Reading: #117: Accept, Adapt, Innovate (Linda Olson)

#117: Accept, Adapt, Innovate (Linda Olson)

December 18 2020

At age 29, Linda Olson was strapped inside a van that stalled on a railroad track. A train hit the van and she went on to live her very full life as a mother, radiologist, and triple amputee. At 71, she has published her first book, a memoir called GONE, and is newly diagnosed with Parkinson’s Disease. After the train accident, she says, “I had a choice to make: Do I want to be happy or not?” There were people standing at the end of her hospital bed unable to look her in the eye when she decided “I want to make them happy and so I focused on their mental attitudes. It worked.
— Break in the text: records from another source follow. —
(** ** Vocabulary of the statements *)

(** The record appended to the log when [exc] is caught with [context],
    the clock showing [asctime]. *)
Definition error_entry (asctime context : string) (exc : exn) : string :=
  log_record asctime "ERROR" (context +:+ ": " +:+ exn_str exc).

(** The file system after one more entry in the log. *)
Definition with_entry (entry : string) (f : gmap string string) : gmap string string :=
  <[LOG_FILE := default "" (f !! LOG_FILE) +:+ entry]> f.

(** The three ways a fetch fails: [requests.get] raises (connection error,
    timeout), the status is a client or server error, or the body is not
    JSON. *)
Definition fetch_fails (w : world) (st : state) (url : string) (hdrs : option headers)
  : Prop :=
  match http_get w (length (http_log st)) url hdrs with
  | GetRaises _ => True
  | GetReturns r =>
      400 <= status_code r < 600 \/ exists e, json_body r = inl e
  end.

(** Tables with no entry: enough for ASCII configurations. *)
Definition ascii_only : unicode_db := UnicodeDb (fun _ => false) (fun _ => None).

(** A world whose servers answer every request with [r] and whose SMTP
    server accepts everything. *)
Definition friendly_smtp : smtp_server :=
  SmtpServer (fun _ _ => None) None (fun _ _ => None) (fun _ => None) None.

Definition world_answering (env : gmap string string) (r : string -> response) : world :=
  World env (fun _ url _ => GetReturns (r url)) friendly_smtp
        (fun n => "t" +:+ pretty n) (fun _ => "PK") ascii_only.

Definition empty_state : state := State ∅ [] [] [] 0.

Definition example_url : string := "https://example.org/users".

Definition ann : record :=
  [("id", PInt 1); ("name", PStr "Ann"); ("username", PStr "a"); ("email", PStr "a@x.com")].

(** What the handler of [fetch_api_data] leaves behind. *)
Definition after_fetch_error (w : world) (url : string) (hdrs : option headers)
    (e : exn) (st : state) : state :=
  State (with_entry (error_entry (clock w (ticks st)) ("API call failed for " +:+ url) e)
                    (fs st))
        (stdout st ++ ["Calling API: " +:+ url;
                       "ERROR: API call failed for " +:+ url +:+ ", check " +:+ LOG_FILE])%list
        (http_log st ++ [(url, hdrs)])%list
        (smtp_log st)
        (S (ticks st)).

Definition after_fetch_ok (url : string) (hdrs : option headers) (st : state) : state :=
  State (fs st) (stdout st ++ ["Calling API: " +:+ url])%list
        (http_log st ++ [(url, hdrs)])%list (smtp_log st) (ticks st).

(** Worlds for the examples. *)
Definition not_found (url : string) : response :=
  Response 404 "Not Found" url (inr (PDict [])).


Definition null_body (url : string) : response :=
  Response 200 "OK" url (inr PNone).

Definition one_user (url : string) : response :=
  Response 200 "OK" url (inr (PList [PDict ann])).


Definition values_of (ws : worksheet) : list (list pyval) :=
  map (map value) (rows ws).

(** The rows of a fresh sheet after [write_sheet_from_json] on a list of
    records. *)
Definition written_rows (mapping : field_mapping) (records : list record)
  : list (list cell) :=
  style_header (map plain_cell (map PStr (map fst mapping)))
  :: map (fun r => map plain_cell (map (dict_get r) (map snd mapping))) records.

(** The three sheets of the report, as a function of the three inputs. *)
Definition report_sheets (users posts todos : pyval) : result (list worksheet) :=
  rbind (write_sheet_from_json (Worksheet "Users" [] ∅) users user_mapping) (fun ws_users =>
  rbind (write_sheet_from_json (Worksheet "Posts" [] ∅) posts post_mapping) (fun ws_posts =>
  rbind (write_sheet_from_json (Worksheet "Todos" [] ∅) todos todo_mapping) (fun ws_todos =>
  Ok [ws_users; ws_posts; ws_todos]))).

Definition after_report (w : world) (path : string) (shs : list worksheet) (st : state)
  : state :=
  State (<[path := xlsx_bytes w (Workbook shs (clock w (ticks st)) (clock w (S (ticks st))))]>
           (fs st))
        (stdout st) (http_log st) (smtp_log st) (S (S (ticks st))).

(** The MIME parts made from the files of [paths] that exist. *)
Fixpoint file_parts (f : gmap string string) (paths : list string) : list attachment :=
  match paths with
  | [] => []
  | path :: rest =>
      match f !! path with
      | Some content =>
          Attachment "application/octet-stream" content "base64"
                     ("attachment; filename=" +:+ basename path)
          :: file_parts f rest
      | None => file_parts f rest
      end
  end.

(** The paths of [paths] that exist, in order. *)
Definition existing (f : gmap string string) (paths : list string) : list string :=
  List.filter (fun path => bool_decide (is_Some (f !! path))) paths.

(** The first command of the session that the server refuses, if any. *)
Definition smtp_failure (srv : smtp_server) (host : option string) (port : Z)
    (user pass : option string) (msg : email) : option exn :=
  match smtp_connect srv host port with
  | Some e => Some e
  | None =>
      match smtp_starttls srv with
      | Some e => Some e
      | None =>
          match smtp_login srv user pass with
          | Some e => Some e
          | None =>
              match smtp_send_message srv msg with
              | Some e => Some e
              | None => smtp_quit srv
              end
          end
      end
  end.

(** The commands of an accepted session. *)
Definition session_events (host : option string) (port : Z) (user pass : option string)
    (msg : email) : list smtp_event :=
  [SmtpConnected host port; SmtpStartedTLS; SmtpLoggedIn user pass; SmtpSent msg; SmtpQuit].

(** The log file exists and is not empty. *)
Definition log_nonempty (f : gmap string string) : Prop :=
  exists content, f !! LOG_FILE = Some content /\ content <> "".

Definition log_nonemptyb (f : gmap string string) : bool :=
  match f !! LOG_FILE with
  | Some content => (0 <? String.length content)%nat
  | None => false
  end.

(** A server that is down, and a world whose mail goes there. *)
Definition refusing_smtp : smtp_server :=
  SmtpServer (fun _ _ => Some (Exn OSError "Connection refused"))
             None (fun _ _ => None) (fun _ => None) None.

Definition world_with_smtp (srv : smtp_server) : world :=
  World ∅ (fun _ url _ => GetReturns (one_user url)) srv
        (fun n => "t" +:+ pretty n) (fun _ => "PK") ascii_only.

Definition report_on_disk : state :=
  State {["daily_report.xlsx" := "PK"]} [] [] [] 0.

Definition report_and_log_on_disk : state :=
  State (<[LOG_FILE := "t0 [ERROR] API call failed for u: boom" +:+ nl]>
           {["daily_report.xlsx" := "PK"]}) [] [] [] 0.

(** The body lines for given record counts, log condition and time. *)
Definition body_lines_of (n_users n_posts n_todos : nat) (errors : bool) (utcnow : string)
  : list string :=
  ([ "Hello,";
     "";
     "Here is your automated multi-API report.";
     "";
     "Users records: " +:+ pretty n_users;
     "Posts records: " +:+ pretty n_posts;
     "Todos records: " +:+ pretty n_todos ]
   ++ (if errors then [""; warning_line] else [])
   ++ [""; "Generated at: " +:+ utcnow +:+ " UTC"; ""; "-- Automation Bot"])%list.

(** The part that carries the log. *)
Definition is_log_part (part : attachment) : Prop :=
  content_disposition part = "attachment; filename=" +:+ LOG_FILE.

(** A parsed body is a JSON object or an array of JSON objects. *)
Definition is_records (v : pyval) : Prop :=
  (exists kvs, v = PDict kvs) \/ (exists recs : list record, v = PList (map PDict recs)).

(** Every response that passes [raise_for_status] and parses carries
    records. *)
Definition bodies_are_records (w : world) : Prop :=
  forall n url hdrs r v,
    http_get w n url hdrs = GetReturns r ->
    raise_for_status r = Ok tt ->
    json_body r = inr v ->
    is_records v.

(** The run does not change the list of requests issued. *)
Definition keeps_http_log {A} (m : M A) : Prop :=
  forall st, http_log (snd (m st)) = http_log st.

(** The three source URLs of a world. *)
Definition api_urls (w : world) : list string :=
  [ getenv_default w "API1_URL" "https://jsonplaceholder.typicode.com/users";
    getenv_default w "API2_URL" "https://jsonplaceholder.typicode.com/posts";
    getenv_default w "API3_URL" "https://jsonplaceholder.typicode.com/todos" ].

(** The requests issued by a run that started in [st] and ended in [st']. *)
Definition requests_of (st st' : state) : list (string * option headers) :=
  drop (length (http_log st)) (http_log st').

(** A world in which the first source times out, the second answers 404,
    the third answers one user, and the SMTP server is down. *)
Definition troubled_world : world :=
  World ∅
    (fun n url _ =>
       match n with
       | O => GetRaises (Exn RequestException "Read timed out. (read timeout=20)")
       | S O => GetReturns (not_found url)
       | _ => GetReturns (one_user url)
       end)
    refusing_smtp (fun n => "t" +:+ pretty n) (fun _ => "PK") ascii_only.

(** The headers that the main flow passes to every fetch. *)
Definition request_headers (w : world) : headers :=
  if truthy (getenv w "API_KEY")
  then [("Authorization", "Bearer " +:+ default "" (getenv w "API_KEY"))]
  else [].

(** The state in which the main flow starts: the log file is there. *)
Definition after_logging_setup (st : state) : state :=
  set_fs (fun f => <[LOG_FILE := default "" (f !! LOG_FILE) +:+ ""]> f) st.

Definition started (st : state) : state :=
  set_stdout (fun out => (out ++ ["Starting multi-API report job..."])%list)
             (after_logging_setup st).

(** Worlds that differ in their configuration only. *)
Definition world_with_env (env : gmap string string) : world :=
  world_answering env one_user.

(** ** Vocabulary of the further properties *)

Definition is_dict (v : pyval) : bool :=
  match v with
  | PDict _ => true
  | _ => false
  end.

(** A value the sheet writer can loop over with a non-empty mapping:
    iterable, every item a dict. *)
Definition record_iterable (v : pyval) : Prop :=
  exists items, py_iter v = Ok items /\ forallb is_dict items = true.


Definition unstyled (c : cell) : Prop :=
  font_bold c = false /\ fill c = None.

(** The number of a column letter: A is 1, Z is 26, AA is 27. *)
Definition letter_value (c : ascii) : nat := (nat_of_ascii c - 64)%nat.

Fixpoint column_index_from (acc : nat) (s : string) : nat :=
  match s with
  | EmptyString => acc
  | String c rest => column_index_from (acc * 26 + letter_value c)%nat rest
  end.

Definition column_index (s : string) : nat := column_index_from 0 s.

(** A sheet with a long name in the second column. *)
Definition two_by_two : worksheet :=
  Worksheet "Users"
    [ [plain_cell (PStr "ID"); plain_cell (PStr "Name")];
      [plain_cell (PInt 1); plain_cell (PStr "Leanne Graham")] ] ∅.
They put me in a wheelchair, I went out to the garden and started making lists of what I am going to do when I got back home.” Growing up, Linda’s mother would post a list of her daily required activities on her door, and the focus — both then and after the accident — helped her get through each day feeling accomplished. “I still have the lists [I made that day],” she says. “They got me back into rehab and after four months I walked a mile with my prosthetic legs.” Today she is still pushing the boundaries of her physical abilities. “After 41 years there are new things I have to figure out,” she says, “— like filing my nails with one hand.” Her husband used to do it for her, but just the other day, Linda says she designed a way to do it herself. “It’s about accepting, adapting, innovating. Make a game of it, “ she says.